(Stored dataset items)
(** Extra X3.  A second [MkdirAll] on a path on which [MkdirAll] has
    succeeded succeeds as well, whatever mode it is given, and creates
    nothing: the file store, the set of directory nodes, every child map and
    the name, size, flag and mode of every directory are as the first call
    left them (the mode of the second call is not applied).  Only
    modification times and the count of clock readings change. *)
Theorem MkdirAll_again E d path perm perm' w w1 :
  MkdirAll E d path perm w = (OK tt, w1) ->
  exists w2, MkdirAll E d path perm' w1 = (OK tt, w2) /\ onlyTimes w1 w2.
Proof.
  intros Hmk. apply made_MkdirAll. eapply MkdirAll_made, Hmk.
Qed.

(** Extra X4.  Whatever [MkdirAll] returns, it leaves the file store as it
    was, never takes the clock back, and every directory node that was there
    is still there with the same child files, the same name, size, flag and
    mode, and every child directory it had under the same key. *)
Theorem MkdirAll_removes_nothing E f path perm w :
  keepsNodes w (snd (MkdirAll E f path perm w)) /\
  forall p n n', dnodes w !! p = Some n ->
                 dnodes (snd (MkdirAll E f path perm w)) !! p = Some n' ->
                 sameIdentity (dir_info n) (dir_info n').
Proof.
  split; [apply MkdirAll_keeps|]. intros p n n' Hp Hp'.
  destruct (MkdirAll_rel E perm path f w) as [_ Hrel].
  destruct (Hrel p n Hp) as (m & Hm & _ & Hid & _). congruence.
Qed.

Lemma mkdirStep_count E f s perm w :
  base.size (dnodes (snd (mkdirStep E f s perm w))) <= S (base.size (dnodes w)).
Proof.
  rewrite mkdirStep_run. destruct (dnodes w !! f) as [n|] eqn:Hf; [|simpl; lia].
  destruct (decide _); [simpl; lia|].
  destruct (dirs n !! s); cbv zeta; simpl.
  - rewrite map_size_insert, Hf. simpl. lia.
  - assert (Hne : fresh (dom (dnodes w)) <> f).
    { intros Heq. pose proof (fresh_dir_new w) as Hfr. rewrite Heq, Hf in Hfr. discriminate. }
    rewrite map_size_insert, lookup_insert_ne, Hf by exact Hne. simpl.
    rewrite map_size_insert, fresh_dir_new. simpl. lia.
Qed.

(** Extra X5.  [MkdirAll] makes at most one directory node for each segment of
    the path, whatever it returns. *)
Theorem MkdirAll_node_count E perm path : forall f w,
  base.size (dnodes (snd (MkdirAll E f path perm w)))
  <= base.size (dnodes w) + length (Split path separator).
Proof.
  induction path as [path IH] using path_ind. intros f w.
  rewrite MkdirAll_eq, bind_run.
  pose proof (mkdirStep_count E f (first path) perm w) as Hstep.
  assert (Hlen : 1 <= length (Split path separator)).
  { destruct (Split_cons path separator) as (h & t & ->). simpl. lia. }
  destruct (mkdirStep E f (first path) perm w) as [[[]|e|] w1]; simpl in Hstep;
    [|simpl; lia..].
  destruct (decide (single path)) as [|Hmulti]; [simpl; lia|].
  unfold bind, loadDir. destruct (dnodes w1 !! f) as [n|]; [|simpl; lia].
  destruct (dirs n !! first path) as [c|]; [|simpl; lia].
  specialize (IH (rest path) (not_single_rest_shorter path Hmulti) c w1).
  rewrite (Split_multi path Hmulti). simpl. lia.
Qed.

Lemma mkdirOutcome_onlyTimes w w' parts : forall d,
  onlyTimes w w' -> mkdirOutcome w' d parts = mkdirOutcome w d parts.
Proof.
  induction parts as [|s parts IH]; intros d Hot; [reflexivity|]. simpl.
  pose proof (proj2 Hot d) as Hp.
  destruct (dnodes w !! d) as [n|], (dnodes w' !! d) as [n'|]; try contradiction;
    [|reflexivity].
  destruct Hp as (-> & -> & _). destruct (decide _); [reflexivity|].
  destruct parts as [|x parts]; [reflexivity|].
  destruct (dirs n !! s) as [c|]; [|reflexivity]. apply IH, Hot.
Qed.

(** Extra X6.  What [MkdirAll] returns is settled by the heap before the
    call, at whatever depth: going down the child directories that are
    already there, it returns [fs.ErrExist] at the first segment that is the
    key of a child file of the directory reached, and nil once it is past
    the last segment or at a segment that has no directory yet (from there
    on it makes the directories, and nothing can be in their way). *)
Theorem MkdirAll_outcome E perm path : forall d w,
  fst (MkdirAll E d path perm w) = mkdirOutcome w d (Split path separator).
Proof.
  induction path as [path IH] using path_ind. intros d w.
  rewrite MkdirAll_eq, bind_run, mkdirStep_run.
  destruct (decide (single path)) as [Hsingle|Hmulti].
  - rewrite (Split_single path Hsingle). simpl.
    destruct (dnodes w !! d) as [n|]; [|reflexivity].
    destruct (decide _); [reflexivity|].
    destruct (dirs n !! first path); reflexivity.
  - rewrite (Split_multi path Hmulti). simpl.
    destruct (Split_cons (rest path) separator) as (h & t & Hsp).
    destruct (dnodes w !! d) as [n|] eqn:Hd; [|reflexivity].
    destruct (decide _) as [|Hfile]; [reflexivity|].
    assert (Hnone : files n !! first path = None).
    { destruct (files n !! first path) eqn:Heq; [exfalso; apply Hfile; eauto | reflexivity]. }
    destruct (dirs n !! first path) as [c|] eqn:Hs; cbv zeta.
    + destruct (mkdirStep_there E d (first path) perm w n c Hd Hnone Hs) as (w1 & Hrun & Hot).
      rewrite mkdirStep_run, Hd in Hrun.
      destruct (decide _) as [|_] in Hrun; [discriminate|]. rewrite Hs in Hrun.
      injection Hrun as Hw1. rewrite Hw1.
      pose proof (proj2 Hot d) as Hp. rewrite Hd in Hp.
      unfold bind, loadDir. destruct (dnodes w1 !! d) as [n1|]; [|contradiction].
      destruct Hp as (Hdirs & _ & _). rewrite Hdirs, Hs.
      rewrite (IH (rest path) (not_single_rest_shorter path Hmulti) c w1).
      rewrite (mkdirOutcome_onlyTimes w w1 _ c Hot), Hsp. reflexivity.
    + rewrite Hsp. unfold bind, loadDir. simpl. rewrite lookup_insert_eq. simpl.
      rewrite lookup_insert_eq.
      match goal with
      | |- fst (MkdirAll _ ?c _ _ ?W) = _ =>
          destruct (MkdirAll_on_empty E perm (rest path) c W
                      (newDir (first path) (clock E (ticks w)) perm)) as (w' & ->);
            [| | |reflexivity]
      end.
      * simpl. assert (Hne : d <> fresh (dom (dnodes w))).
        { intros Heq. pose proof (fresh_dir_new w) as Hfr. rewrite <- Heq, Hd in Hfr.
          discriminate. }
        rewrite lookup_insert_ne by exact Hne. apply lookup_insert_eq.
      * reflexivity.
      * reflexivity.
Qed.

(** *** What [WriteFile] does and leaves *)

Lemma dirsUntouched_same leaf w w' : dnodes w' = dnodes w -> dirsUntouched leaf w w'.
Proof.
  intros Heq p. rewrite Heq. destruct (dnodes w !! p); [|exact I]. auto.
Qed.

...

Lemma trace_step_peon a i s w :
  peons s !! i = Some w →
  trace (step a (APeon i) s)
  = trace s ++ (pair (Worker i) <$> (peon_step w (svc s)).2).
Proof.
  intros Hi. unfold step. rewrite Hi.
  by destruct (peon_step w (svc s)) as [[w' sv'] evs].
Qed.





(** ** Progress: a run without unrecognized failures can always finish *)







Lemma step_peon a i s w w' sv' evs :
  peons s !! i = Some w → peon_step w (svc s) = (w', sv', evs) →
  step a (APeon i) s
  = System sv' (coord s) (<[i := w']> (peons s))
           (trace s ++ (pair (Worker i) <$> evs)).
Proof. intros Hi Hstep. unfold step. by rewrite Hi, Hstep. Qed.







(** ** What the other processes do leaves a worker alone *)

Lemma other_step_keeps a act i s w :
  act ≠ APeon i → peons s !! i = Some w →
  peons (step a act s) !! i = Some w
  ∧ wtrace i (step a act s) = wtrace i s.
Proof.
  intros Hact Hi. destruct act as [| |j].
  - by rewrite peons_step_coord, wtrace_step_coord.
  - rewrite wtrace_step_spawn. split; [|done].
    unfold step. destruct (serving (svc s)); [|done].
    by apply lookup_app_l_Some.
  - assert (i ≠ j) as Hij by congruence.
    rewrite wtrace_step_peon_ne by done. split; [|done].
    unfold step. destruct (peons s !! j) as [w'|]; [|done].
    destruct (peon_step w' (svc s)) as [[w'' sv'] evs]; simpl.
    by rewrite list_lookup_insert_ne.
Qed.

---

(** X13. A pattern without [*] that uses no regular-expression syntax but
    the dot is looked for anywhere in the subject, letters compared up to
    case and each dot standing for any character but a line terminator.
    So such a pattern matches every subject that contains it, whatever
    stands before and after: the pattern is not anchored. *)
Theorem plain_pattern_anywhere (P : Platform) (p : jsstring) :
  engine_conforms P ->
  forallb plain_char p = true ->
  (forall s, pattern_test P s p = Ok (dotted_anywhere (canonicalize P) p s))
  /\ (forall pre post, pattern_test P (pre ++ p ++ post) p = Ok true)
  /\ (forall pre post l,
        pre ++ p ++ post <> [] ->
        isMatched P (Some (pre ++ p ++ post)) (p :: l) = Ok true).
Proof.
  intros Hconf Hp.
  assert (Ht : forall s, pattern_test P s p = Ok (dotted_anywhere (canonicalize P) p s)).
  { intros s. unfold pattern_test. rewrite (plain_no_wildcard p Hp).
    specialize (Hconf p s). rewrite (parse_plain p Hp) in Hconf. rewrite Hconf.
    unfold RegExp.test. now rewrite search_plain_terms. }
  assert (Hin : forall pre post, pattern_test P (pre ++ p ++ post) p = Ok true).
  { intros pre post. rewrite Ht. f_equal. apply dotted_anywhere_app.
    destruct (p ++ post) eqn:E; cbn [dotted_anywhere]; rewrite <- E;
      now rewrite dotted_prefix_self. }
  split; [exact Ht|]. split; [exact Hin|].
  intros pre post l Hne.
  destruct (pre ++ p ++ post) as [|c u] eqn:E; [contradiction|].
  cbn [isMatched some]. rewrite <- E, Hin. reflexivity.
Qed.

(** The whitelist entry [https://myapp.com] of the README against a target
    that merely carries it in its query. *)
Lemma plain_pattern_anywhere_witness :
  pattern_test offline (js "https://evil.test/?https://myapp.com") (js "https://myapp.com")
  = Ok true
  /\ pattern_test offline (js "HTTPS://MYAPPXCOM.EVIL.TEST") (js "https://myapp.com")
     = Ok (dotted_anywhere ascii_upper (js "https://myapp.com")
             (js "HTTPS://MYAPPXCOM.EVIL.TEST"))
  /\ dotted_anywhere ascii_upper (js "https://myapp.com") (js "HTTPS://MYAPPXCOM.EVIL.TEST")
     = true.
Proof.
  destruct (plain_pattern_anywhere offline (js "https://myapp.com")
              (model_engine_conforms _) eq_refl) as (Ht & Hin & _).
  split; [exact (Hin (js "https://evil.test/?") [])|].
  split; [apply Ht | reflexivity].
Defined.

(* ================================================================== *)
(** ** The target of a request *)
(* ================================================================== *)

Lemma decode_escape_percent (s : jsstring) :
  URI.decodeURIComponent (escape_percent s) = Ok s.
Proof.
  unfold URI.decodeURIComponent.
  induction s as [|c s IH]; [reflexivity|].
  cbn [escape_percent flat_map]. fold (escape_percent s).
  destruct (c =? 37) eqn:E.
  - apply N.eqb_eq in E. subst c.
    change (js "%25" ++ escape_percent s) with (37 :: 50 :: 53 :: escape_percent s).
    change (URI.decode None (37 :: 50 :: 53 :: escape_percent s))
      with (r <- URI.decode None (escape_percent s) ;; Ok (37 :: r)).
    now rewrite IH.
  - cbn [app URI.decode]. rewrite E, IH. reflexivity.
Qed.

-- TASK DESCRIPTION --
Exactly the lines above from the one with "specialize (Hconf p" to the one with "destruct (pre ++", both included, are to be quoted; leave the rest out.

-- REPLY --
    specialize (Hconf p s). rewrite (parse_plain p Hp) in Hconf. rewrite Hconf.
    unfold RegExp.test. now rewrite search_plain_terms. }
  assert (Hin : forall pre post, pattern_test P (pre ++ p ++ post) p = Ok true).
  { intros pre post. rewrite Ht. f_equal. apply dotted_anywhere_app.
    destruct (p ++ post) eqn:E; cbn [dotted_anywhere]; rewrite <- E;
      now rewrite dotted_prefix_self. }
  split; [exact Ht|]. split; [exact Hin|].
  intros pre post l Hne.
  destruct (pre ++ p ++ post) as [|c u] eqn:E; [contradiction|].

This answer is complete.